------ SOURCE MATERIAL ------
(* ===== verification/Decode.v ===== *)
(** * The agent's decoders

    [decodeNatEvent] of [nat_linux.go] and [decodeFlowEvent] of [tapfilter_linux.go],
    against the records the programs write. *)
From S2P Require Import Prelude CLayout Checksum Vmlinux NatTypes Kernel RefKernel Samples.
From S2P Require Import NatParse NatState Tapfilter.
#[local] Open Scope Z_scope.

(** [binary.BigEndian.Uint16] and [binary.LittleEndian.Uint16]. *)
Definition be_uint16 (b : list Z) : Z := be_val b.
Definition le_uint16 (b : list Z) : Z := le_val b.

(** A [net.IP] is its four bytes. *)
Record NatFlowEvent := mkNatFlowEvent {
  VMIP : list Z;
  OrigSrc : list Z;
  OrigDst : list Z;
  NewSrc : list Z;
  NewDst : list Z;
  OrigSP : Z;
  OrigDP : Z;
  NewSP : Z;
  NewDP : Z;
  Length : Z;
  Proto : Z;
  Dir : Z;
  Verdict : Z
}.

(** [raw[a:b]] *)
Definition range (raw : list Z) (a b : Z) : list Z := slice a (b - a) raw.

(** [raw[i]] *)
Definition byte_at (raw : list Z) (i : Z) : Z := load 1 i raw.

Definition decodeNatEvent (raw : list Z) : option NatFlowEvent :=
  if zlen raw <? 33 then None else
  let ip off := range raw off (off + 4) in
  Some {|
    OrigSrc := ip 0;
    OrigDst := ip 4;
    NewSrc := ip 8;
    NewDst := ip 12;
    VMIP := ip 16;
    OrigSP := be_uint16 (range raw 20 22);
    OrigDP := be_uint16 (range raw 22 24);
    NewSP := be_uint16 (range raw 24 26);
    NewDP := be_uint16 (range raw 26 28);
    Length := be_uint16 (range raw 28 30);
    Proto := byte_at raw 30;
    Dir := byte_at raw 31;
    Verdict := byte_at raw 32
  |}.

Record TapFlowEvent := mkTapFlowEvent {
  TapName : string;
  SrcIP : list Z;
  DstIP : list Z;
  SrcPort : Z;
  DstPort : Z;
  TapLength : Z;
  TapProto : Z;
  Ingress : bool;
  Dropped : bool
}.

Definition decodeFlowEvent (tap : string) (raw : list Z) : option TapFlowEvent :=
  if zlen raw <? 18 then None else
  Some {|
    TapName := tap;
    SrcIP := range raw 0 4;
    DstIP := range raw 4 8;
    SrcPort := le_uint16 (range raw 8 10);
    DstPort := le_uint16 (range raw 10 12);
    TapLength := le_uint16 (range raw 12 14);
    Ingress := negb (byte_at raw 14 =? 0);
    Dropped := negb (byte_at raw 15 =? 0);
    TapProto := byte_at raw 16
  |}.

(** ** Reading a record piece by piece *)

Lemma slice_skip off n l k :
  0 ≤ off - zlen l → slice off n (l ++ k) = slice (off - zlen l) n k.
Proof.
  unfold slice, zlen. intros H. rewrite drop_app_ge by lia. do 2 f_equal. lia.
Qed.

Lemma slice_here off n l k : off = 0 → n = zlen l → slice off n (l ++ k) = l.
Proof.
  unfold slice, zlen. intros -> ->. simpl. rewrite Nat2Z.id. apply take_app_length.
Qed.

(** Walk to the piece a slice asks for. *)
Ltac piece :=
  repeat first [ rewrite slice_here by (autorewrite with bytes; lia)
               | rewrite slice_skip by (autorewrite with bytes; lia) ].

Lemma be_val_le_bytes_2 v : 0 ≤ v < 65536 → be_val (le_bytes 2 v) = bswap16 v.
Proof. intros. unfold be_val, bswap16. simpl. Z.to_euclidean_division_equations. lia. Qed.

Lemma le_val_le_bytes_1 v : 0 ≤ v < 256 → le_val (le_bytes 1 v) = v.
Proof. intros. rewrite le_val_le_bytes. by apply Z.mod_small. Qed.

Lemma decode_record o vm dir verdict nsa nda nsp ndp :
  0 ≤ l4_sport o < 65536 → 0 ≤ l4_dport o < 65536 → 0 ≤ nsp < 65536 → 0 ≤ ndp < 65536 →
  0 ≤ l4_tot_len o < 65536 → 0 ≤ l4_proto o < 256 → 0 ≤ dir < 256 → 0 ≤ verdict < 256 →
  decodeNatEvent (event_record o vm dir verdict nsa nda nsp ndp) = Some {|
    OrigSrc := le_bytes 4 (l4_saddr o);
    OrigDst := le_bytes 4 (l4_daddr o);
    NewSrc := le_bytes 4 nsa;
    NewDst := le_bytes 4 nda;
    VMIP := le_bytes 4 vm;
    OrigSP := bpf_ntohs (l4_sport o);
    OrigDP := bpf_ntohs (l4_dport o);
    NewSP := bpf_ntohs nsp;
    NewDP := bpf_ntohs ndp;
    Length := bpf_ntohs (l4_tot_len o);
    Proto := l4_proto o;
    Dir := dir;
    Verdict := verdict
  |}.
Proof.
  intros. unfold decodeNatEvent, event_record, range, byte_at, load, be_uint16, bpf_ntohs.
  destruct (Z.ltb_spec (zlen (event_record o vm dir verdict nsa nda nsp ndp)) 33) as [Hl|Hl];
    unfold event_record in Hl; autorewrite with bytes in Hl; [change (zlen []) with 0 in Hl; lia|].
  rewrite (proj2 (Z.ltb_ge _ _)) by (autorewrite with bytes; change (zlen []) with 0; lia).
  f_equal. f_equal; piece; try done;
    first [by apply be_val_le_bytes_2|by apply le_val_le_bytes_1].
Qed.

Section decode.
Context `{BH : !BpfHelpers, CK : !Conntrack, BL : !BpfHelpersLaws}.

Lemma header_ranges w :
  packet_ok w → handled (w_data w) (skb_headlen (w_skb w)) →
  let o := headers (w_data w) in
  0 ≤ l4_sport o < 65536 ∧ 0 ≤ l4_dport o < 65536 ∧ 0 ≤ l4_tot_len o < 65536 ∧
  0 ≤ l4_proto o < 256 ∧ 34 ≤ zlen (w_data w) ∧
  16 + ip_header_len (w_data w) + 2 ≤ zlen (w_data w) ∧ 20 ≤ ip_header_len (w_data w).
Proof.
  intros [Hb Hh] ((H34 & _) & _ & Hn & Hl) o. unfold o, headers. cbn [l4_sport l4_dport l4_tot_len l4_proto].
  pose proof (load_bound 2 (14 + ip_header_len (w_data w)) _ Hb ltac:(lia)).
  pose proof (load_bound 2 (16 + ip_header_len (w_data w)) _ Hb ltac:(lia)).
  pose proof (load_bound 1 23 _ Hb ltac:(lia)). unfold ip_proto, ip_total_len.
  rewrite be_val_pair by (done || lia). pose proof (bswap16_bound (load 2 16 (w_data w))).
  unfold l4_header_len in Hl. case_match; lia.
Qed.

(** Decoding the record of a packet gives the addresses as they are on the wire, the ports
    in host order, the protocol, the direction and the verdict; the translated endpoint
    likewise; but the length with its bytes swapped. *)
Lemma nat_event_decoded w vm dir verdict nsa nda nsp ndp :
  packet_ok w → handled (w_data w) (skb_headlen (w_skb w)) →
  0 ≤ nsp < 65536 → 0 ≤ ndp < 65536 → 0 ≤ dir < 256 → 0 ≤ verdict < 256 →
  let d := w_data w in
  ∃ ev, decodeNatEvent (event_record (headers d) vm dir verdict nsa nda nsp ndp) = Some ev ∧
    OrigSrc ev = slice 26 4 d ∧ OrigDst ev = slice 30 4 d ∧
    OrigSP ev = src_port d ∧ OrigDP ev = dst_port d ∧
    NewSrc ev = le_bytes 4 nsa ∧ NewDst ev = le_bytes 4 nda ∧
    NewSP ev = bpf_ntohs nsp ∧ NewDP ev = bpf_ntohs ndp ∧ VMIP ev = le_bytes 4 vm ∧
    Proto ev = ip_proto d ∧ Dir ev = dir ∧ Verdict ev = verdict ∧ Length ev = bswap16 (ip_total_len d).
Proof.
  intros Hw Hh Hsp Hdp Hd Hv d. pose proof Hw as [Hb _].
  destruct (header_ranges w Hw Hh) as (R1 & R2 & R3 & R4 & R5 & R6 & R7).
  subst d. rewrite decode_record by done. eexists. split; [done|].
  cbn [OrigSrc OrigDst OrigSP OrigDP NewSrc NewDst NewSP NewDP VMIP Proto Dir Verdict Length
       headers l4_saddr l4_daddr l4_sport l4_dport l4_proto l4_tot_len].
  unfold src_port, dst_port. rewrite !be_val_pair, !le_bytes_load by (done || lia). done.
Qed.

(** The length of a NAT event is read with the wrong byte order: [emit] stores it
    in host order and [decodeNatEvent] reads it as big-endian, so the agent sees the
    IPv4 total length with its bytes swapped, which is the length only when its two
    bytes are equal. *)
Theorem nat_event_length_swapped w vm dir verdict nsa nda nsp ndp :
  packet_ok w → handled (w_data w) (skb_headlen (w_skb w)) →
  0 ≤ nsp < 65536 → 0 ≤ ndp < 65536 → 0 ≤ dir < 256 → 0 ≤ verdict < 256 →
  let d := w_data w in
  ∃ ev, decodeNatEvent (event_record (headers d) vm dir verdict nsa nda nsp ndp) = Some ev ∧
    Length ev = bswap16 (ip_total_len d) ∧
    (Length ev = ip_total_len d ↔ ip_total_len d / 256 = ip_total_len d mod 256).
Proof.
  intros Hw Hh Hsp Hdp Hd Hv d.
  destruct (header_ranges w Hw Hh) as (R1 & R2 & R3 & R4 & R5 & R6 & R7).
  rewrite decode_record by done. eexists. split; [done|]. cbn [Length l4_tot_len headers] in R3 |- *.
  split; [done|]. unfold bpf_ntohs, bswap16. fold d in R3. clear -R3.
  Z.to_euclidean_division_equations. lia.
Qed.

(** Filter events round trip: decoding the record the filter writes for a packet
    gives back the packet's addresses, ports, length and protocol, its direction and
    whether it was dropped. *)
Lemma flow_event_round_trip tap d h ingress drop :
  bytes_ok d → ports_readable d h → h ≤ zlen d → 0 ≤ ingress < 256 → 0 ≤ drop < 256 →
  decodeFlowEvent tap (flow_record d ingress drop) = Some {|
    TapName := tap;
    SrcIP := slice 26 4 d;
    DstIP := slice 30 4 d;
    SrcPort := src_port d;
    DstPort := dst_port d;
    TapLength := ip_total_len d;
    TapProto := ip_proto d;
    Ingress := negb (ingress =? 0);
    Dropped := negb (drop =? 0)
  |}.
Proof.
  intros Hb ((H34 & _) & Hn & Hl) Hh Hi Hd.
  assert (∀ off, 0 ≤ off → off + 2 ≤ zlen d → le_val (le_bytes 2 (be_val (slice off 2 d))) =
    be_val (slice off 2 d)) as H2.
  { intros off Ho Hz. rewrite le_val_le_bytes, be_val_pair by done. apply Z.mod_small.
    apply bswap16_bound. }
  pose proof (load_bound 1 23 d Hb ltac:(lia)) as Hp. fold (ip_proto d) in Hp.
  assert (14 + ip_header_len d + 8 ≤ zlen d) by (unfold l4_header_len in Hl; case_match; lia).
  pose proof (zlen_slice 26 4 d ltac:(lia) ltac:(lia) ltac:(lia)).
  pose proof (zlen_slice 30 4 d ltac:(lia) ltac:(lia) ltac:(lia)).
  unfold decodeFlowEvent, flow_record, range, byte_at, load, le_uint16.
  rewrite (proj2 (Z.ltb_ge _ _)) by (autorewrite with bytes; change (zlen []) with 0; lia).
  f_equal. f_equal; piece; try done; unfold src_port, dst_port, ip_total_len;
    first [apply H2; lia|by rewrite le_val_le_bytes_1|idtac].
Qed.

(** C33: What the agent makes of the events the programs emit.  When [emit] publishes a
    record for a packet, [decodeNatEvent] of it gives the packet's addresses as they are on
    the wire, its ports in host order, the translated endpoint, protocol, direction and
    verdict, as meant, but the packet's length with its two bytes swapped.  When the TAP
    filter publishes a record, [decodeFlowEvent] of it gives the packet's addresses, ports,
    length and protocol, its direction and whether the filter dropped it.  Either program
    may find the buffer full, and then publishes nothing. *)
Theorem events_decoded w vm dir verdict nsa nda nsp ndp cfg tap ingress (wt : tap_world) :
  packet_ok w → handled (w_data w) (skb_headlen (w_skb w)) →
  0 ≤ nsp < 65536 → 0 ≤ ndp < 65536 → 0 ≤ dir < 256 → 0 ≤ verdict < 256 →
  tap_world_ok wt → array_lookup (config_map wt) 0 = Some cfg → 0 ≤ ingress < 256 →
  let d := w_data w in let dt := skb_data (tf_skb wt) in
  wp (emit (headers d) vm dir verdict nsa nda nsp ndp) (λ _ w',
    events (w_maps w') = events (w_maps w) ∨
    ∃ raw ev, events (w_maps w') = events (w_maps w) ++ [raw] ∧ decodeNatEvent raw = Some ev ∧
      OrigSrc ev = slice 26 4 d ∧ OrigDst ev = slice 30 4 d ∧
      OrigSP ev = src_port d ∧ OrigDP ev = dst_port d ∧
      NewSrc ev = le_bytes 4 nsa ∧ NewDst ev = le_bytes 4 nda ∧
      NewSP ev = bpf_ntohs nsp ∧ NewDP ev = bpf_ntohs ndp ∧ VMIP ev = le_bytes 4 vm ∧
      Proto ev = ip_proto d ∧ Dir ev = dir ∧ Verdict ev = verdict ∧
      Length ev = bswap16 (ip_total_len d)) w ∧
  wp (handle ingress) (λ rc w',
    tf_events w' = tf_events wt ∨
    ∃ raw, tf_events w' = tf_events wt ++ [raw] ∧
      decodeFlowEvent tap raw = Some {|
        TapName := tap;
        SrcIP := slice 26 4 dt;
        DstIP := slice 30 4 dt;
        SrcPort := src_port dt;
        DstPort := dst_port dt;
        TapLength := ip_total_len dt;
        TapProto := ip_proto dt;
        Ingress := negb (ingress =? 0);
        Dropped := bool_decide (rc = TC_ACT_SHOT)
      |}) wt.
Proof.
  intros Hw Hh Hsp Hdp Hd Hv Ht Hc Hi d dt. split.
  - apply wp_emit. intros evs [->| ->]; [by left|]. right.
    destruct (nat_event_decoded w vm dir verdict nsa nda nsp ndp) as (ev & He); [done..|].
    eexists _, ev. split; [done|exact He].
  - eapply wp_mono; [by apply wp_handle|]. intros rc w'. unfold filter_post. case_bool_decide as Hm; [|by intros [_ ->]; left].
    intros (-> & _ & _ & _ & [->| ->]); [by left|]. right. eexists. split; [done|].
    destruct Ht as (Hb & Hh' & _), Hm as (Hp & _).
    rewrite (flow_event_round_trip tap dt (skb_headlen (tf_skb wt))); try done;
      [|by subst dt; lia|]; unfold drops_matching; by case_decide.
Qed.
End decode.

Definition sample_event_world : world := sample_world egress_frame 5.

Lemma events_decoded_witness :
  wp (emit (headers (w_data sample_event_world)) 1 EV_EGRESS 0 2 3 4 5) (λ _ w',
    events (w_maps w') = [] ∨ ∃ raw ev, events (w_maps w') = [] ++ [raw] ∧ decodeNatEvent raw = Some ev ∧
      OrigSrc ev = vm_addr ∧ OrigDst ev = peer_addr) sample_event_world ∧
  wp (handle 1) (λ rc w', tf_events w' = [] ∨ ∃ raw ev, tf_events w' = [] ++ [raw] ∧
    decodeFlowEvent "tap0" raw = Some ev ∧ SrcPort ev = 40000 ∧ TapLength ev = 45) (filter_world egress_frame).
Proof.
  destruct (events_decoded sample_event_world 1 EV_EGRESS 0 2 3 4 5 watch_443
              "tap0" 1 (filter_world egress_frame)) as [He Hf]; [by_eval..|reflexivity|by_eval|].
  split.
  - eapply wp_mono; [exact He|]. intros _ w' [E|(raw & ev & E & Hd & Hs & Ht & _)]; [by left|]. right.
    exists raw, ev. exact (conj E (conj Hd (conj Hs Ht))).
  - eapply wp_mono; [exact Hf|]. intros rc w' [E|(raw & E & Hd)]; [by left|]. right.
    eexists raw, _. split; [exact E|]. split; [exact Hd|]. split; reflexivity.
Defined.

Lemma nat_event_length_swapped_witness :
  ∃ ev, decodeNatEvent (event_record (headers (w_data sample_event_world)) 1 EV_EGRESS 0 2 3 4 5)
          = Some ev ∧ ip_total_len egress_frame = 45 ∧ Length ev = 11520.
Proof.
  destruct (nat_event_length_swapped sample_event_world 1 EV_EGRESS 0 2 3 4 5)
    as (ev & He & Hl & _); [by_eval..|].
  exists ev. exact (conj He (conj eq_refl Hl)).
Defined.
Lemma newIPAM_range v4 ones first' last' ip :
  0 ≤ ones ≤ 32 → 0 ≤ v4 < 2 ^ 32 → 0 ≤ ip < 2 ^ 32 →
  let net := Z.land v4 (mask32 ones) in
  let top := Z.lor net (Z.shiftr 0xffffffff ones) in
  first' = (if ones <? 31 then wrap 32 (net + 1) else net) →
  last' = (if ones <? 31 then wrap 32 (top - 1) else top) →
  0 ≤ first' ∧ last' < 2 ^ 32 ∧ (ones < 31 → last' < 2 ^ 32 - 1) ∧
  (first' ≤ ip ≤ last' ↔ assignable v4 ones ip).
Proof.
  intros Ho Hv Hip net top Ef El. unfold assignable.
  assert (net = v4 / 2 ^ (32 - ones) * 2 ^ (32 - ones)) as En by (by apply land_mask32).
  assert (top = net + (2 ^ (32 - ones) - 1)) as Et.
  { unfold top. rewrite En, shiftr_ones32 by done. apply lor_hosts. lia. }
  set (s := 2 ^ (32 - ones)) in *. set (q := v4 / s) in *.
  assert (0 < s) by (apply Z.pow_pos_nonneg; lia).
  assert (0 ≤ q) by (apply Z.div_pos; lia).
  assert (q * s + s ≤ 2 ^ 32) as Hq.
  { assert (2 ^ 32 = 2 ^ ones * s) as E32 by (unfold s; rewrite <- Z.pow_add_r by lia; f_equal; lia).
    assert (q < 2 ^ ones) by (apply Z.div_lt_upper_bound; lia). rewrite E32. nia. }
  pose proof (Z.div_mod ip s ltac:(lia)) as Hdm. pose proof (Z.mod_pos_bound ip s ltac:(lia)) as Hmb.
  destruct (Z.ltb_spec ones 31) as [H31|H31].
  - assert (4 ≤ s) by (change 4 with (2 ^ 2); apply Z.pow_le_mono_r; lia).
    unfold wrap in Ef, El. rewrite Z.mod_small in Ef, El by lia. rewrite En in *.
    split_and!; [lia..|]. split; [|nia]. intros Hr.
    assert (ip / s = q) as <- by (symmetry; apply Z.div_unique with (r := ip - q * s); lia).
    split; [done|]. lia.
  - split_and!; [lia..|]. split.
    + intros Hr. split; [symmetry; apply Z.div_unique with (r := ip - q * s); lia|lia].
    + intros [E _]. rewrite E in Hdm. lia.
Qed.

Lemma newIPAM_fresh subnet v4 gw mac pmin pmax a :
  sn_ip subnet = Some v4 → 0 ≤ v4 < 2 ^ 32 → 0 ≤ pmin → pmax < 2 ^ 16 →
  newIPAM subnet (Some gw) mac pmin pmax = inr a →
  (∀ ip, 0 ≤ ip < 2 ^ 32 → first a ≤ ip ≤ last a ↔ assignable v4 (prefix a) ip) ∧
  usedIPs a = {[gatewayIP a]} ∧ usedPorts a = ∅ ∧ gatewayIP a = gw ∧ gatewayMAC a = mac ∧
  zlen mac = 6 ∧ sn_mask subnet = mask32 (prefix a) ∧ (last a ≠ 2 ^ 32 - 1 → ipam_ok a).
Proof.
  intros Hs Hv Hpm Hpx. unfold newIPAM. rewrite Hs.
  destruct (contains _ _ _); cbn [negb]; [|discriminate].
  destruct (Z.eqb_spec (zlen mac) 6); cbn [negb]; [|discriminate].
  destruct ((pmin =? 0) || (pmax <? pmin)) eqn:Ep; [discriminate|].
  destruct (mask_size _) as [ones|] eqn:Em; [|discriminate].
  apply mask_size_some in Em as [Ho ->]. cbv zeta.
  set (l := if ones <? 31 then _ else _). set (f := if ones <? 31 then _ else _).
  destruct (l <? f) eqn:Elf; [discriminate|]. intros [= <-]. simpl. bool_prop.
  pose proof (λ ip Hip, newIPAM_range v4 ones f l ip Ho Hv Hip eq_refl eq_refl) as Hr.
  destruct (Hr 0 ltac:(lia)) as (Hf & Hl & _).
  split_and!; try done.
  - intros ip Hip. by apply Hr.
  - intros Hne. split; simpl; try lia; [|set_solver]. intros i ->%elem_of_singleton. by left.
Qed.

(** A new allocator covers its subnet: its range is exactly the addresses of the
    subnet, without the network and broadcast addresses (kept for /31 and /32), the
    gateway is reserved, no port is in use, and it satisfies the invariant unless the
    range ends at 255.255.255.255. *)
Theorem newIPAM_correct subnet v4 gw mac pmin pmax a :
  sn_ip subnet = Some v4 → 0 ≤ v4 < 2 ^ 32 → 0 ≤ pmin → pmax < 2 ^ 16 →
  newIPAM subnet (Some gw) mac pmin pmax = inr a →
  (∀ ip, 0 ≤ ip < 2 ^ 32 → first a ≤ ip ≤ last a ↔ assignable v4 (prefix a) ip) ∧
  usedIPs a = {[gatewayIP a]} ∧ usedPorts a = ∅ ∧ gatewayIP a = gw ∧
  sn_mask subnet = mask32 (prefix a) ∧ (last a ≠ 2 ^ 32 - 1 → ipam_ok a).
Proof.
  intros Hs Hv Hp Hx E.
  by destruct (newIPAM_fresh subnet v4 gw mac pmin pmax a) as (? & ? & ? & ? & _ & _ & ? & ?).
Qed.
------
- [TO DO]: Please copy, exactly as written, every line in the listing above from the line with "Proof. intros. rewrite" up to and including the line with "Section decode.".

- [TASK OUTPUT]:
Proof. intros. rewrite le_val_le_bytes. by apply Z.mod_small. Qed.

Lemma decode_record o vm dir verdict nsa nda nsp ndp :
  0 ≤ l4_sport o < 65536 → 0 ≤ l4_dport o < 65536 → 0 ≤ nsp < 65536 → 0 ≤ ndp < 65536 →
  0 ≤ l4_tot_len o < 65536 → 0 ≤ l4_proto o < 256 → 0 ≤ dir < 256 → 0 ≤ verdict < 256 →
  decodeNatEvent (event_record o vm dir verdict nsa nda nsp ndp) = Some {|
    OrigSrc := le_bytes 4 (l4_saddr o);
    OrigDst := le_bytes 4 (l4_daddr o);
    NewSrc := le_bytes 4 nsa;
    NewDst := le_bytes 4 nda;
    VMIP := le_bytes 4 vm;
    OrigSP := bpf_ntohs (l4_sport o);
    OrigDP := bpf_ntohs (l4_dport o);
    NewSP := bpf_ntohs nsp;
    NewDP := bpf_ntohs ndp;
    Length := bpf_ntohs (l4_tot_len o);
    Proto := l4_proto o;
    Dir := dir;
    Verdict := verdict
  |}.
Proof.
  intros. unfold decodeNatEvent, event_record, range, byte_at, load, be_uint16, bpf_ntohs.
  destruct (Z.ltb_spec (zlen (event_record o vm dir verdict nsa nda nsp ndp)) 33) as [Hl|Hl];
    unfold event_record in Hl; autorewrite with bytes in Hl; [change (zlen []) with 0 in Hl; lia|].
  rewrite (proj2 (Z.ltb_ge _ _)) by (autorewrite with bytes; change (zlen []) with 0; lia).
  f_equal. f_equal; piece; try done;
    first [by apply be_val_le_bytes_2|by apply le_val_le_bytes_1].
Qed.

Section decode.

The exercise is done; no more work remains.